Ashley Busenlener and Noite (photo by Keegan DeVetis)
Reviewed by Monya De
Last Call Theatre
Through May 16.
RECOMMENDED
After COVID, many wondered when the art-responses would come. One presumed an onslaught of moralistic films, books, paintings, theatre; this mass killing event resulted only in a few masked-up episodes of one-hour medical dramas.
But the lingering effect of COVID was a sense of uncertainty and urgency. Take the trip. Buy the Bitcoin. Write the play. And so, a few years later, when immigrants and their children watched as protests mounted against ICE being deployed as a violent Russian-style secret police, they wrote.
That Livieria Lim’s The Liminary, running through May 16 in Koreatown, is an undefined, interactive, immersive experience seems almost inevitable. It is almost the anniversary of the ICE protests in Los Angeles which brought a sort of unifying doom to everyone’s scrolls, much as the Eaton and Palisades fires had. Lim, holder of a BA in theatre and a master’s degree in social justice, gives their audience a formal introduction outside the show that effectively builds anticipation and a bit of community, and takes us into the back rooms of Hatch Escapes, situated atop a delightful Disney-like elevator ride. There, we find ourselves in the titular club, the lair of a group of resistance fighters. The environment’s warmer and more hopeful than one might expect; there’s an arts and crafts corner for audience members to add to the decor, a cozy nook to sit on couches and watch a video. Artifacts both from the actors’ real immigrant homes, as well as props they specifically requested to represent characters’ backstories, line the room.
We had received emails to peruse before the show and enjoyed the experience more with the context. Lim has taken the injustice of Trump’s renaming (“Gulf of America,” etc.) to a logical extreme; 2042 Los Angeles has been renamed, immigration and travel tightly restricted, nonwhite or disabled people oppressed. Darah (the mononymous Noite, with a personal style so stunning and extreme it is no wonder she was cast) is the activist founder of the Liminary safehouse. Audience members can align themselves with a personality such as a freedom fighter or a member of a marginalized community, and start the experience by talking to the relevant character. Shy people can also indicate they want to just observe the proceedings.
There are puzzles, decent ones, and you need to be focused if you want to get to them all. I saw a couple trying to break a code and moseyed over to help with the subtlety of a moth to a flame. Despite my cracking, we unlocked a sequence too slowly to announce a certain reveal to the group ourselves, and the actors staged it dramatically instead, once the clock hit whatever internal time point was their cue.
The acoustics in the room, while decent when actors speak at normal volumes, can’t support yelling, and Bryan Siu as “The Leader” in a casting swap, was difficult to understand much of the time. Lim has written a compelling “human” story for his character; I would have liked more emphasis on the characters’ relationships and who they are as people early on to build up to the climax. Michael DiNardo, as a reformed cop, could have leaned more into the learned hardness and intimidating presence of a police officer, even one who is now a raging liberal.
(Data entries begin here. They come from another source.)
(* ===== verification/EndToEnd.v ===== *)
(** * From the cluster to the verdict

    The composition of the reconciler's hash, the v1 publisher, the v1 registry and
    the verifier: what an honest operator publishes passes, and goes on passing for
    exactly the Deployments that agree with it on the attested surface. *)

From S2P Require Import Prelude Bytes Sha256 GoSort GoJson Decimals Kube Fixtures.
From S2P Require Import Normalize NormalizeV2 Hash Registry Verify Signer Client WorkQueue.
From S2P Require Import Publisher Controller VerifyCmd.

Open Scope Z_scope.

(** The contract call a publication makes. *)
Definition call_of (ev : publication) : RegistryV1.call :=
  {| RegistryV1.deploymentId := pb_DeploymentID ev; RegistryV1.a_hashVersion := pb_HashVersion ev;
     RegistryV1.a_configHash := pb_ConfigHash ev; RegistryV1.a_signature := pb_Signature ev;
     RegistryV1.a_signerFingerprint := pb_Fingerprint ev |}.

Definition job_for (ns name : string) (h : bytes32) : Job :=
  {| j_DeploymentID := DeploymentID ns name; j_Version := CurrentVersion; j_ConfigHash := h;
     j_NamespacedName := ns +:+ "/" +:+ name |}.

Section EndToEnd.
Context `{Upstream} (S1 S2 : Sorter).
Context `{Crypto} {W Tx : Type} `{EthLib W Tx} (RegistryABI : string).
Context {Q : Type} `{!WorkQueue Job Q}.

(** The record after the contract took a publication. *)
Lemma published_record m ev s s' :
  RegistryV1.publish m (call_of ev) s = inl s' →
  decode_attestation (RegistryV1.getLatest s' (pb_DeploymentID ev)) =
  Ok {| Client.ConfigHash := pb_ConfigHash ev; Signature := pb_Signature ev;
        SignerFingerprint := pb_Fingerprint ev;
        BlockTimestamp := uint64 (block_timestamp m); HashVersion := pb_HashVersion ev;
        Exists := true |}.
Proof.
  intros (_ & _ & ->)%RegistryV1Facts.publish_effect. rewrite decode_v1_record.
  unfold RegistryV1.read. simpl. by rewrite lookup_insert_eq.
Qed.

(** The verifier is pointed at this registry state and holds this key. *)
Definition verifier_sees (env : @Env _ W) (o : options) (reg : RegistryV1.state) (der : bytes) :
    Prop :=
  o_rpcURL o ≠ EmptyString ∧ o_contractAddr o ≠ EmptyString ∧
  (∃ reader w', NewReader RegistryABI (o_rpcURL o) (o_contractAddr o) = Ok reader ∧
     eth_Call (contract reader) "getLatest" [ABytes32 (DeploymentID (o_namespace o) (o_name o))]
       (env_world env) =
     (Ok (RegistryV1.getLatest reg (DeploymentID (o_namespace o) (o_name o))), w')) ∧
  loadPublicKey env o = Ok der.

(** A publication that verifies, once the contract took it, makes the verifier pass. *)
Definition verified_by (k : PublicKey) (der : bytes) (ev : publication) : Prop :=
  VerifyConfigHashSignature k (SigningDigest CurrentVersion (pb_ConfigHash ev))
    (pb_Signature ev) = true ∧
  pb_Fingerprint ev = PublicKeyFingerprintBytes der.

Lemma published_passes dep dep' h cluster o env der ev m reg reg' k :
  ParsePublicKeyDER der = Ok k →
  @ConfigHashForVersion _ S1 CurrentVersion dep = Ok h →
  publishes (job_for (o_namespace o) (o_name o) h) ev → verified_by k der ev →
  RegistryV1.publish m (call_of ev) reg = inl reg' →
  verifier_sees env o reg' der →
  getDeployment env o (o_namespace o) (o_name o) = Ok (dep', cluster) →
  hashable S1 CurrentVersion dep → hashable S2 CurrentVersion dep' →
  v1_equiv dep dep' →
  runVerify (H0 := S2) RegistryABI env o =
  PASS {| rp_cluster := cluster; rp_version := V1; rp_configHash := h;
          rp_signerFingerprint := PublicKeyFingerprintBytes der;
          rp_blockTimestamp := uint64 (block_timestamp m); rp_weak_warning := true |}.
Proof.
  intros Hk Hh (Hid & Hver & Hhash) [Hv Hfp] Hpub
    (Hu & Hc & (reader & w' & Hr & Hcall) & Hkey) Hg Hd Hd' Heq.
  apply published_record in Hpub. rewrite Hid in Hpub. cbn [j_DeploymentID job_for] in Hpub.
  assert (Hh' : @ConfigHashForVersion _ S2 CurrentVersion dep' = Ok h)
    by (eapply (hash_complete S1 S2 CurrentVersion dep dep'); done).
  unfold runVerify. rewrite !bool_decide_false by done. cbn [orb]. rewrite Hg, Hr.
  unfold LatestAttestation. rewrite Hcall. cbn [fst]. rewrite Hpub. cbn [Exists negb].
  apply check_record_PASS; [done|]. exists der.
  split; [done|]. rewrite Hver, Hhash, Hfp. split; [|done].
  unfold attests. cbn [Exists HashVersion Client.ConfigHash SignerFingerprint Signature].
  split_and!; [done|done|done|done|]. exists k. split; [done|]. by rewrite Hhash in Hv.
Qed.

(** What the operator publishes, the verifier passes: when the v1 publisher signs and
    hands to the contract the job of a converged Deployment, a verifier that reads that
    registry with the operator's public key prints PASS (with the weak-surface warning)
    for that Deployment, and for every live one that agrees with it on the v1 surface,
    whichever order the sorts of the two programs produce. *)
Theorem publish_then_verify_passes dep dep' h cluster o env ps err ps' ev m reg reg' k :
  let job := job_for (o_namespace o) (o_name o) h in
  let der := signer_PublicKeyDER (signer (publ ps)) in
  AttestSigner (signer (publ ps)) → ParsePublicKeyDER der = Ok k →
  @ConfigHashForVersion _ S1 CurrentVersion dep = Ok h →
  process (W := W) (Q := Q) job ps = (err, ps') → plog ps' = plog ps ++ [ev] →
  RegistryV1.publish m (call_of ev) reg = inl reg' →
  verifier_sees env o reg' der →
  getDeployment env o (o_namespace o) (o_name o) = Ok (dep', cluster) →
  hashable S1 CurrentVersion dep → hashable S2 CurrentVersion dep' →
  v1_equiv dep dep' →
  runVerify (H0 := S2) RegistryABI env o =
  PASS {| rp_cluster := cluster; rp_version := V1; rp_configHash := h;
          rp_signerFingerprint := PublicKeyFingerprintBytes der;
          rp_blockTimestamp := uint64 (block_timestamp m); rp_weak_warning := true |}.
Proof.
  intros job der Ha Hk Hh Hp Hl Hpub Hsee Hg Hd Hd' Heq.
  destruct (process_verified job ps err ps' k Ha Hk Hp) as (l & Hl' & Hev).
  rewrite Hl in Hl'. apply app_inv_head in Hl' as <-.
  apply Forall_singleton in Hev as (Hj & _ & Hv).
  by apply (published_passes dep dep' h cluster o env der ev m reg reg' k).
Qed.
End EndToEnd.

(** ** One publication and one verification, on fixtures 08 and 09 *)

Module EndToEndWitness.
Import Concrete Insertion Fixtures ToyCrypto ListQueue VerifyWitness.

Definition operator_signer : Signer RegistryV1.state :=
  {| signer_SignDigest d w := (Ok (toy_sign key d), w); signer_PublicKeyDER := toy_der key |}.

#[local] Instance operator_signer_attests : AttestSigner operator_signer.
Proof.
  split; [done|]. intros k d w sig w' [= <-] [= <- _]. split; [done|].
  unfold VerifyConfigHashSignature. simpl. by apply bool_decide_eq_true_2.
Qed.

(** A chain that takes the transaction; the contract runs it below. *)
Definition accepting : ChainWriter RegistryV1.state :=
  {| cw_PublishAttestation _ _ _ _ _ w := (Ok "0x1"%string, w) |}.

Definition empty_registry : RegistryV1.state :=
  {| RegistryV1.publisher := operator; RegistryV1.latest := ∅ |}.

Definition start : @PSt RegistryV1.state (list Job) :=
  {| publ := New [] operator_signer accepting; pworld := empty_registry; plog := [] |}.

Definition event (h : bytes32) : publication :=
  {| pb_DeploymentID := DeploymentID "demo" "api"; pb_HashVersion := uint16 CurrentVersion;
     pb_ConfigHash := h; pb_Signature := toy_sign key (SigningDigest CurrentVersion h);
     pb_Fingerprint := PublicKeyFingerprintBytes (toy_der key); pb_ok := true |}.

Lemma publish_then_verify_passes_witness :
  ∃ h reg, ConfigHashForVersion CurrentVersion benign = Ok h ∧
    runVerify "abi" (env_of tampered reg) opts =
    PASS {| rp_cluster := "prod (https://cluster)"; rp_version := V1; rp_configHash := h;
            rp_signerFingerprint := PublicKeyFingerprintBytes (toy_der key);
            rp_blockTimestamp := uint64 1700000000; rp_weak_warning := true |}.
Proof.
  assert (Hh : is_ok (ConfigHashForVersion CurrentVersion benign) = true)
    by (vm_compute; reflexivity).
  destruct (ConfigHashForVersion CurrentVersion benign) as [h|] eqn:Eh; [|discriminate].
  destruct (RegistryV1.publish (block 1700000000) (call_of (event h)) empty_registry)
    as [reg|] eqn:Ep; [|discriminate].
  exists h, reg. split; [done|].
  apply (publish_then_verify_passes insertion_sorter insertion_sorter "abi" benign tampered h
    "prod (https://cluster)" opts (env_of tampered reg) start None
    (process (job_for "demo" "api" h) start).2 (event h) (block 1700000000) empty_registry reg
    (key : @PublicKey toy_crypto)).
  - exact operator_signer_attests.
  - reflexivity.
  - exact Eh.
  - reflexivity.
  - reflexivity.
  - exact Ep.
  - split_and!; [discriminate..| |reflexivity].
    eexists _, _. split; reflexivity.
  - reflexivity.
  - apply HashWitness.hashable_v1. vm_compute. reflexivity.
  - apply HashWitness.hashable_v1. vm_compute. reflexivity.
  - apply (v1_canonical_eq insertion_sorter insertion_sorter);
      [vm_compute; reflexivity..| |vm_compute; reflexivity].
    apply HashWitness.distinct_names. vm_compute. reflexivity.
Defined.
End EndToEndWitness.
The performance felt slightly raw with line flubs here and there and the challenges of managing a free-roaming crowd. “The Liminary” is likely smoother and tightened up now, and still a worthwhile catharsis for anyone still smarting from the ICE raids. Of note, the company is donating part of concession sales to immigrant right groups, and one craft project you can do on site is creating hygiene kits for donation. That’s the kind of immersion we want.